On arrival in Ottawa Mr Obama will be greeted by the Western world’s first black head of state, Haitian-born Governor-General Michaëlle Jean. From there he heads to the parliamentary buildings aboard one of several fortress-like presidential limousines which were especially airlifted to Ottawa for the seven-hour visit.

Cadillac One, with its 13cm armour plating and run-flat tyres will whisk President Obama past frozen fields to the downtown area. There will be several decoy Cadillacs on hand and rumour has it that the Secret Service brought toy cars to help the Mounties map out precisely who is who in the motorcade.

No public events are planned but the city is gripped with excitement. Canadians are coming from far and wide hoping to glimpse the President. The last time Ottawa got so worked up about an American president was in 1961 when 50,000 people lined the streets to glimpse JFK and Jackie Onassis.

George Bush pricked Canadian insecurities by first visiting Mexico when he became President. In the aftermath of 11 September, Mr Bush outraged Canadians by failing to include Canada in the long list of countries he thanked for coming to America’s aid. That was after thousands of stranded American travellers had been put up by generous Canadians for weeks.

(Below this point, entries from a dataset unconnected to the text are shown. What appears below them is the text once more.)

(** * Graph state synchronisation and highlight engine of the dashboard

    A shallow embedding of [Frontend/app.js]: the module-level state
    (renderer datasets, selection, highlight sets), the renderer-facing
    node and edge records, the highlight, reconciliation, filter and
    search functions, and the debounce timer, followed by the properties
    the specification states about them.

    Asynchronous functions are split at their [await]: the part that
    runs up to the call, and the part that runs when the response
    arrives, in the state of that moment.  The rendering library is
    outside the repository; its [DataSet] is modelled by the operations
    the dashboard calls.  Strings are byte strings holding the UTF-8 form
    of the JavaScript string.  Case folding, white space and lengths
    are those of JavaScript on ASCII text only; a property that turns
    on them says that its text is ASCII.  What is neither state nor
    decision is left out: console output, view changes ([fit],
    [focus]), and the panels that only display a result. *)

From Stdlib Require Import List String Ascii ZArith QArith Qminmax Lqa Bool Arith Lia.
From Stdlib Require Import DecimalString DecimalNat FinFun.
Import ListNotations.

Local Close Scope Q_scope.
Local Open Scope string_scope.

(* ================================================================== *)
(** ** JavaScript values used by the dashboard *)
(* ================================================================== *)

(** An optional field of a JSON object: [None] is JavaScript's
    [undefined]. *)
Definition orElse {A : Type} (o : option A) (d : A) : A :=
  match o with Some a => a | None => d end.

(** Truthiness of an optional string: [undefined] and the empty string
    are falsy. *)
Definition truthy (o : option string) : bool :=
  match o with
  | Some s => negb (s =? "")
  | None => false
  end.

First Lady Michelle Obama is staying home this time and with the economic crisis deepening by the day, Mr Obama’s talks with Prime Minister Stephen Harper will be long on substance and short on ceremony. The two leaders are ideological opposites, but Mr Obama has gone out of his way to soothe Canadian concerns. Asked about “Buy American” clauses in the US economic rescue bill, Mr Obama told CBC television: “Canada is one of our most important trading partners, we rely on them heavily, there’s $1.5bn worth of trade going back and forth every day between the two countries and it is not in anybody’s interest to see that trade diminish.”

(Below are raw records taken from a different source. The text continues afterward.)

(** * SoundCloud stream selection and metadata reconciliation

    A shallow embedding of [soundcloud.py]: the transcoding selector
    ([filter_transcodings], [guess_container_from_mime],
    [soundcloud_download_track]) and the metadata resolver
    ([soundcloud_get_track_metadata]).

    The records the code handles are untyped JSON, and much of its behaviour
    is decided by which Python exception an ill-shaped record raises and
    which [except] clause catches it.  The embedding therefore keeps Python's
    dynamic values ([pyval]) and models every operation the source performs on
    them as a function into an error monad ([result]). *)

From Stdlib Require Import String Ascii List ZArith Bool Lia DecimalString.
From Stdlib Require Import DecimalPos DecimalZ.
Import ListNotations.
Local Open Scope string_scope.
Local Open Scope Z_scope.

(** ** Python exceptions and the error monad *)

Inductive exn : Type :=
| KeyError
| TypeError
| AttributeError
| IndexError
| Exception (msg : string)      (* raise Exception("...") *)
| TransportError (name : string) (* anything raised inside the HTTP layer *).

Inductive result (A : Type) : Type :=
| Ok (a : A)
| Raise (e : exn).
Arguments Ok {A} a.
Arguments Raise {A} e.

Definition bind {A B : Type} (m : result A) (k : A -> result B) : result B :=
  match m with
  | Ok a => k a
  | Raise e => Raise e
  end.

Notation "x <- m ;; k" := (bind m (fun x => k))
  (at level 61, m at next level, right associativity).
Notation "' pat <- m ;; k" := (bind m (fun x => match x with pat => k end))
  (at level 61, pat pattern, m at next level, right associativity).

(** [try: m except h]: the handler [h] says which exceptions it catches. *)
Definition try_except {A : Type} (m : result A) (h : exn -> option (result A))
  : result A :=
  match m with
  | Ok a => Ok a
  | Raise e => match h e with Some r => r | None => Raise e end
  end.

Definition is_ok {A : Type} (m : result A) : bool :=
  match m with Ok _ => true | Raise _ => false end.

A clash is on climate change seems more likely. Canada is second only to Saudi Arabia in oil reserves, which are particularly noxious tar sands in Alberta. Extracting the oil – 60 per cent of which is consumed in America – has enormous environmental costs. Mr Obama wants to lead global efforts to reverse climate change at next December’s Copenhagen summit. Doing that will require drastic cutbacks on imports of Canada’s “dirty oil,” which comes from strip-mining the oil sands – two tons of it for each barrel of oil. Mr Harper is having none of that but has made a vague offer of a climate change and energy deal.